Fractional fermionic Mott insulator and high-temperature superconductor in the doublon-conserving Hubbard model

The Hubbard model's doublon-conserving (DC) series expansion most directly mimics the true Hamiltonian dynamic (which does not conserve doublon number) when interaction dominates over bandwidth and the series can be truncated at low order in t/u. This work explores low-temperature electronic and superconducting orders driven by a renormalized particle-hole symmetric DC Hubbard model at intermediate coupling crucially including correlated hopping, accompanied by strong, exotic three-body fluctuations at finite temperature. Fluctuations couple not only to spins and charges, but to their hoppings and currents, and include terms promoting chirality.
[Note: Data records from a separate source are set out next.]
(* ===== verification/Alter.v ===== *)
(** * Alter: objects changed in place (src/cpp/src/planner.h, plan_alter_misc)

    Defaults and NOT NULL of a column, sequences, schemas, extensions, domains,
    functions, views, policies, comments, owners. *)
From S2P Require Import Prelude Json Canonical Spec Quote RowSql Plan Planner Indexes RowPlan Dml AddColumn Views Tables Objects Replication.

(** [emit]. *)
Definition altered (i : Intent) (own : bool) (sql : list Stmt) (lock why : string) (ws : list string) : Emitted :=
  {| e_steps := [make (kind_name i) kRequired own sql lock why []]; e_warnings := ws; e_conflicts := [] |}.

(** A change that is made where its key is given. *)
Definition given_change (i : Intent) (k : string) (change : string -> NamedChange) : list NamedChange :=
  if contains (body i) k then [change (bstr i k "")] else [].

(** ** Columns *)
Definition plan_alter_column_default (i : Intent) (t : TableObs) : Emitted :=
  let qualified := in_qualified i in
  let column := bstr i "column" "" in
  let missing := qualified +:+ "." +:+ column +:+ " does not exist" in
  if negb (t_exists t) then let why := qualified +:+ " does not exist" in refuse i why why
  else if bool_decide (t_columns t !! column = None) then refuse i missing missing
  else
    altered i false
      [OtherSql ("ALTER TABLE " +:+ quote_qualified qualified +:+ " ALTER COLUMN " +:+ quote_identifier column
                 +:+ (if contains (body i) "default" then " SET DEFAULT " +:+ bstr i "default" "" else " DROP DEFAULT") +:+ ";")]
      ("AccessExclusiveLock on " +:+ qualified +:+ ", but no scan and no rewrite")
      "measured on 18.6: relfilenode is unchanged, so this is catalog-only whatever the table's size"
      ["a default applies only to rows inserted AFTER this commits. Existing rows keep whatever they have, including nulls -- if they should carry the new value, that is a backfill intent, and it is not implied by this one."].

Definition plan_drop_not_null (i : Intent) (t : TableObs) : Emitted :=
  let qualified := in_qualified i in
  let column := bstr i "column" "" in
  let missing := qualified +:+ "." +:+ column +:+ " does not exist" in
  match (if t_exists t then t_columns t !! column else None) with
  | None => refuse i missing missing
  | Some c =>
      if negb (c_not_null c) then satisfied i (qualified +:+ "." +:+ column +:+ " is already nullable")
      else
        altered i false
          [OtherSql ("ALTER TABLE " +:+ quote_qualified qualified +:+ " ALTER COLUMN " +:+ quote_identifier column +:+ " DROP NOT NULL;")]
          ("AccessExclusiveLock on " +:+ qualified +:+ ", briefly and with no scan")
          "removing NOT NULL needs no verification -- there is nothing to check when the constraint is being relaxed"
          ["this widens what " +:+ qualified +:+ "." +:+ column
           +:+ " may contain, so it is a change to the DATA's shape and not only to what is enforced. Anything reading the column that has never had to handle a null now does."]
  end.

(** ** Sequences and schemas *)
Definition sequence_changes (i : Intent) : string :=
  (if contains (body i) "increment" then " INCREMENT BY " +:+ to_string (bint i "increment" 1) else "")
  +:+ (if contains (body i) "restart" then " RESTART WITH " +:+ to_string (bint i "restart" 1) else "")
  +:+ (if contains (body i) "owned_by" then " OWNED BY " +:+ bstr i "owned_by" "" else "").

Definition sequence_statements (i : Intent) : list NamedChange :=
  given_change i "to" RenameTo
  ++ (if String.eqb (sequence_changes i) "" then [] else [ChangeTo (sequence_changes i)]).

Definition plan_alter_sequence (i : Intent) (o : Observations) : option Emitted :=
  let qualified := object_qualified i in
  let missing := "sequence " +:+ qualified +:+ " does not exist" in
  if negb (ob_exists (object_obs o ("sequence:" +:+ qualified))) then Some (refuse i missing missing)
  else if negb (texts_given i ["to"; "owned_by"]) then None
  else
    Some (altered i false (AlterNamed "SEQUENCE" qualified <$> sequence_statements i)
            "ShareRowExclusiveLock on the sequence" "altering a sequence touches no table"
            (if contains (body i) "restart"
             then ["RESTART sets the sequence back without checking what is already in the column it feeds. If rows exist at or above "
                   +:+ to_string (bint i "restart" 1)
                   +:+ ", the next inserts collide with them -- and only a unique constraint will notice."]
             else [])).

Definition schema_statements (i : Intent) : list NamedChange := given_change i "to" RenameTo ++ given_change i "owner" OwnerTo.

Definition plan_alter_schema (i : Intent) (o : Observations) : option Emitted :=
  let schema := object_schema i in
  let missing := "schema " +:+ schema +:+ " does not exist" in
  if negb (ob_exists (object_obs o ("schema:" +:+ schema))) then Some (refuse i missing missing)
  else if negb (texts_given i ["to"; "owner"]) then None
  else
    Some (altered i false (AlterNamed "SCHEMA" (quote_identifier schema) <$> schema_statements i)
            "AccessExclusiveLock on the schema" "catalog-only"
            (if contains (body i) "to"
             then ["renaming schema " +:+ schema
                   +:+ " moves every object inside it. Nothing in the database breaks -- dependencies are held by OID -- but every application search_path, every qualified query and every grant written against the old name stops matching, and none of that is visible from here."]
             else [])).

(** ** Extensions *)
Definition extension_update_warning (ext have want : string) : string :=
  "updating extension " +:+ ext +:+ " from " +:+ have +:+ " to " +:+ want
  +:+ " runs the extension's own migration scripts. What they do is not visible to pg_laswell, is not in this plan, and is generally NOT reversible -- there is usually no downgrade script. The ledger will record that the update ran, not what it did.".

Definition extension_statements (i : Intent) : list NamedChange :=
  given_change i "version" (fun want => ChangeTo (" UPDATE TO " +:+ quote_literal want)) ++ given_change i "schema" SetSchema.

Definition plan_alter_extension (i : Intent) (o : Observations) : option Emitted :=
  let ext := object_name i in
  let x := object_obs o ("extension:" +:+ ext) in
  let want := bstr i "version" "" in
  if negb (ob_exists x) then
    Some (refuse i ("extension " +:+ ext +:+ " is not installed")
            ("extension " +:+ ext +:+ " is not installed, so there is nothing to alter. create_extension is the intent for installing it."))
  else if negb (texts_given i ["version"]) then None
  else if contains (body i) "version" && String.eqb (default "" (ob_version x)) want then
    Some (satisfied i (ext +:+ " is already at version " +:+ want))
  else
    Some (altered i true (AlterNamed "EXTENSION" (quote_identifier ext) <$> extension_statements i)
            "AccessExclusiveLock on every object the extension owns" "an extension update rewrites its own objects"
            (if contains (body i) "version" then [extension_update_warning ext (default "?" (ob_version x)) want] else [])).

(** ** Domains *)
Definition domain_lock : string :=
  "ShareLock on every table with a column of this type while it is scanned: reads continue, writes to those tables wait".

Definition add_domain_check (i : Intent) : Emitted :=
  let qualified := object_qualified i in
  let cname := quote_identifier (bstr i "constraint_name" "") in
  {| e_steps :=
       [make (kind_name i) kRequired true
          [AlterNamed "DOMAIN" qualified (ChangeTo (" ADD CONSTRAINT " +:+ cname +:+ " CHECK (" +:+ bstr i "add_check" "" +:+ ") NOT VALID"))]
          "no lock on any table; NOT VALID means no scan"
          "step 1 of 2: measured on 18.6, adding the constraint NOT VALID took 0.5ms against 37ms for the same constraint validated -- and that 37ms was 1.5M values across two tables, growing with every column of this type anywhere in the database" [];
        do_not_rehearse not_rehearsed_text false
          (make (kind_name i) kRequired true
             [AlterNamed "DOMAIN" qualified (ChangeTo (" VALIDATE CONSTRAINT " +:+ cname))] domain_lock
             "step 2 of 2: the scan happens here, in its own transaction, so step 1's lock is not held across it" [])];
     e_warnings :=
       ["validating a domain constraint reads every column of type " +:+ qualified
        +:+ " in every table that has one. Unlike a table constraint, the cost is not bounded by one table and pg_laswell cannot size it from here -- pg_licht listTableSizes over the tables using this domain is the reading that would."];
     e_conflicts := [] |}.

Definition domain_statements (i : Intent) : list NamedChange :=
  given_change i "drop_constraint" (fun n => ChangeTo (" DROP CONSTRAINT " +:+ quote_identifier n))
  ++ (if contains (body i) "not_null"
      then [ChangeTo (if bbool i "not_null" false then " SET NOT NULL" else " DROP NOT NULL")] else [])
  ++ given_change i "default" (fun d => ChangeTo (" SET DEFAULT " +:+ d)).

Definition plan_alter_domain (i : Intent) (o : Observations) : option Emitted :=
  let qualified := object_qualified i in
  let x := object_obs o ("type:" +:+ qualified) in
  let missing := "domain " +:+ qualified +:+ " does not exist" in
  if negb (ob_exists x) then Some (refuse i missing missing)
  else if negb (String.eqb (ob_type_kind x) "domain") then
    Some (refuse i (qualified +:+ " is not a domain")
            (qualified +:+ " is a " +:+ (if String.eqb (ob_type_kind x) "" then "type" else ob_type_kind x) +:+ ", not a domain. alter_domain applies only to domains."))
  else if contains (body i) "add_check" then Some (add_domain_check i)
  else if negb (texts_given i ["drop_constraint"; "default"] && flags_given i ["not_null"]) then None
  else
    let scans := bbool i "not_null" false in
    let step := make (kind_name i) kRequired false (AlterNamed "DOMAIN" qualified <$> domain_statements i)
                  (if scans then domain_lock else "none on the tables using the domain")
                  "a domain change reaches every column of that type" [] in
    Some {| e_steps := [if scans then do_not_rehearse heavy_not_rehearsed_text false step else step];
            e_warnings :=
              if scans
              then ["SET NOT NULL on a domain scans every column of type " +:+ qualified
                    +:+ " and fails on the first null anywhere. There is no NOT VALID form for it, so the scan cannot be deferred the way a check can."]
              else [];
            e_conflicts := [] |}.

(** ** Functions, views, policies *)
Definition function_statements (i : Intent) : list NamedChange :=
  given_change i "to" RenameTo ++ given_change i "owner" OwnerTo
  ++ given_change i "search_path" (fun p => ChangeTo (" SET search_path = " +:+ p))
  ++ given_change i "volatility" (fun v => ChangeTo (" " +:+ v)).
Hartree-Fock calculations reveal a spontaneous metric fostering exoticism including unstable gauged ferromagnetism with undamped Higgs mode at half-filling, antiferromagnetism, a strongly insulating Wigner crystal of holons at fractional filling, and gapless striped states. BdG theory incorporates Hirsch's s-wave superconductor, but reveals a tendency to inhomogeneity and stripey-intertwining with charge and spin order. The harmony of Hubbard U, correlated hopping, and superexchange strongly prefers d-wave pairing over s-wave. Including the DC current in a linear response calculation reveals distinctly non-BCS electrodynamics, including a vanishing of superfluid density approaching half-filling. The pivotal role of t' is explored alongside psuedogap candidate-states.